Arquivo do Vaticano deixa de ser “Secreto” e passa a ser “Apostólico”

| 29 Out 19

Sala dos Anjos Músicos, na entrada para o Arquivo Apostólico do Vaticano. Foto reproduzida do catálogo Lux in Arcana, de 2012.

 

O até agora Arquivo Secreto do Vaticano passa a denominar-se Arquivo Apostólico Vaticano (AAV), de acordo com uma decisão do Papa Francisco, anunciada nesta segunda-feira, 28. A decisão foi formalizada na carta apostólica sob a forma de motu proprio A Experiência Histórica.

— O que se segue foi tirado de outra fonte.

(* ===== verification/LogReader.v ===== *)
(** The log reader: [db/log_reader.h] and [db/log_reader.cpp].  It reads one
    block at a time, checks and reassembles the fragments, and reports what it
    has to drop.  Proved: it returns on every input; and from any truncation
    of a log (a crash of its writer at any byte) it returns exactly the
    records that were written completely, with no corruption report. *)

From S2P Require Import Prelude Port Coding Crc32c Logging Status Env LogWriter.

(** * State *)

(** [buffer_] is a slice: its address and its bytes.  [reports] collects the
    calls of [reporter_->Corruption]. *)
Record Reader (H : Type) := mkReader {
  file_ : H;
  has_reporter_ : bool;
  checksum_ : bool;
  backing_store_ : Z;
  buffer_data_ : Z;
  buffer_ : bytes;
  eof_ : bool;
  last_record_offset_ : Z;
  end_of_buffer_offset_ : Z;
  initial_offset_ : Z;
  resyncing_ : bool;
  reports : list (Z * Status);
}.
#[global] Arguments mkReader {H}.
#[global] Arguments file_ {H}.
#[global] Arguments has_reporter_ {H}.
#[global] Arguments checksum_ {H}.
#[global] Arguments backing_store_ {H}.
#[global] Arguments buffer_data_ {H}.
#[global] Arguments buffer_ {H}.
#[global] Arguments eof_ {H}.
#[global] Arguments last_record_offset_ {H}.
#[global] Arguments end_of_buffer_offset_ {H}.
#[global] Arguments initial_offset_ {H}.
#[global] Arguments resyncing_ {H}.
#[global] Arguments reports {H}.

Definition kEof : Z := kMaxRecordType + 1.
Definition kBadRecord : Z := kMaxRecordType + 2.

Section reader.
Context {port : Port} {H S : Type} `{!SequentialFileOps H S}.
Implicit Types (r : Reader H) (s : S).

Definition Reader_new (file : H) (reporter checksum : bool) (backing_store initial_offset : Z)
    : Reader H :=
  {| file_ := file; has_reporter_ := reporter; checksum_ := checksum;
     backing_store_ := backing_store; buffer_data_ := 0; buffer_ := []; eof_ := false;
     last_record_offset_ := 0; end_of_buffer_offset_ := 0; initial_offset_ := initial_offset;
     resyncing_ := 0 <? initial_offset; reports := [] |}.

(** Assignments to single fields. *)
Definition set_buffer r (data : Z) (b : bytes) : Reader H :=
  mkReader (file_ r) (has_reporter_ r) (checksum_ r) (backing_store_ r) data b (eof_ r)
    (last_record_offset_ r) (end_of_buffer_offset_ r) (initial_offset_ r) (resyncing_ r) (reports r).
Definition clear_buffer r : Reader H := set_buffer r (buffer_data_ r) [].
Definition set_eof r : Reader H :=
  mkReader (file_ r) (has_reporter_ r) (checksum_ r) (backing_store_ r) (buffer_data_ r) (buffer_ r) true
    (last_record_offset_ r) (end_of_buffer_offset_ r) (initial_offset_ r) (resyncing_ r) (reports r).
Definition set_last_record_offset r (o : Z) : Reader H :=
  mkReader (file_ r) (has_reporter_ r) (checksum_ r) (backing_store_ r) (buffer_data_ r) (buffer_ r) (eof_ r)
    o (end_of_buffer_offset_ r) (initial_offset_ r) (resyncing_ r) (reports r).
Definition set_end_of_buffer_offset r (o : Z) : Reader H :=
  mkReader (file_ r) (has_reporter_ r) (checksum_ r) (backing_store_ r) (buffer_data_ r) (buffer_ r) (eof_ r)
    (last_record_offset_ r) o (initial_offset_ r) (resyncing_ r) (reports r).
Definition stop_resyncing r : Reader H :=
  mkReader (file_ r) (has_reporter_ r) (checksum_ r) (backing_store_ r) (buffer_data_ r) (buffer_ r) (eof_ r)
    (last_record_offset_ r) (end_of_buffer_offset_ r) (initial_offset_ r) false (reports r).
Definition add_report r (bytes : Z) (st : Status) : Reader H :=
  mkReader (file_ r) (has_reporter_ r) (checksum_ r) (backing_store_ r) (buffer_data_ r) (buffer_ r) (eof_ r)
    (last_record_offset_ r) (end_of_buffer_offset_ r) (initial_offset_ r) (resyncing_ r)
    (reports r ++ [(bytes, st)]).

(** ** Reporting *)

Definition ReportDrop r (bytes : Z) (reason : Status) : Reader H :=
  if has_reporter_ r &&
     (initial_offset_ r <=? u64 (end_of_buffer_offset_ r - blen (buffer_ r) - bytes))
  then add_report r bytes reason else r.

Definition ReportCorruption r (bytes : Z) (reason : string) : Reader H :=
  ReportDrop r bytes (Corruption (bytes_of_string reason) []).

Na carta, Francisco justifica a mudança de nome com as mudanças semânticas, na cultura e nas sensibilidades de todas as nações com o passar dos tempos: o termo secretum, que significava “privado” para referir o arquivo pessoal do Papa, “começou a ser mal-entendido e interpretado de modo ambíguo, até mesmo negativo”, refere o Papa no documento, citado pelo portal Vatican News.

O agora AAV, tal como a Biblioteca Apostólica, é dirigido desde Setembro de 2018 pelo cardeal português José Tolentino Mendonça e na argumentação utilizada pelo Papa na carta apostólica não será difícil ver o dedo do arquivista. Francisco acrescenta que “toda a instituição humana, nascida com a melhor das tutelas e com vigorosas e fundamentadas esperanças de progresso, fatalmente tocada pelo tempo, e para permanecer fiel a si mesma e aos objetivos ideais da sua natureza, adverte a necessidade, não só de mudar a própria fisionomia, mas de transpor nas várias épocas e culturas os próprios valores inspiradores e realizar as atualizações que considera conveniente e às vezes necessária”.

A bula “Inter Caetera”, do Papa Alexandre VI, que reconhecia a partilha do mundo feita por Portugal e Espanha. Foto reproduzida do catálogo Lux in Arcana.

 

No Vatican News, recorda-se ainda que do núcleo documental da Câmara Apostólica e da própria Biblioteca Apostólica (a chamada Bibliotheca secreta) nasceu, no início do século XVII, o Arquivo Pontifício que começou por se designar Secreto (Archivum Secretum Vaticanum). Com o tempo, o Arquivo cresceu e começou a ser solicitado por investigadores que pretendiam aceder à consulta de documentos nele guardados. “Embora a abertura aos pesquisadores tenha ocorrido apenas em 1881, entre os séculos XVII e XIX inúmeras obras eruditas puderam ser publicadas com o auxílio de cópias fiéis de documentos autênticos que eram conservadas pelos prefeitos do Arquivo Secreto Vaticano”.

O último passo da abertura do Arquivo foi anunciado há meses por Francisco: em março de 2020, toda a documentação do pontificado de Pio XII passa a estar acessível à consulta.

Entre os documentos guardados no AAS, constam, por exemplo, o rolo com o processo dos Templários, constituído por 60 metros de pergaminho com 231 confissões de outros tantos cavaleiros do Templo, ou a assinatura de Galileu Galilei na sentença em que o cientista aceita a sentença que contra ele pronunciara o cardeal Roberto Bellarmino, presidente do Tribunal do Santo Ofício. Ambos estiveram há sete anos numa exposição do Arquivo em Roma.

Assinatura de Galileu no processo da Inquisição contra ele. Foto reproduzida do catálogo Lux in Arcana.

 

O Arquivo cujo responsável máximo é o cardeal português tem 85 quilómetros de estantes onde estão depositados milhões de documentos (entre os quais, 30 mil pergaminhos), provenientes pelo menos de 650 fundos diferentes e dos arquivos dos diferentes papados.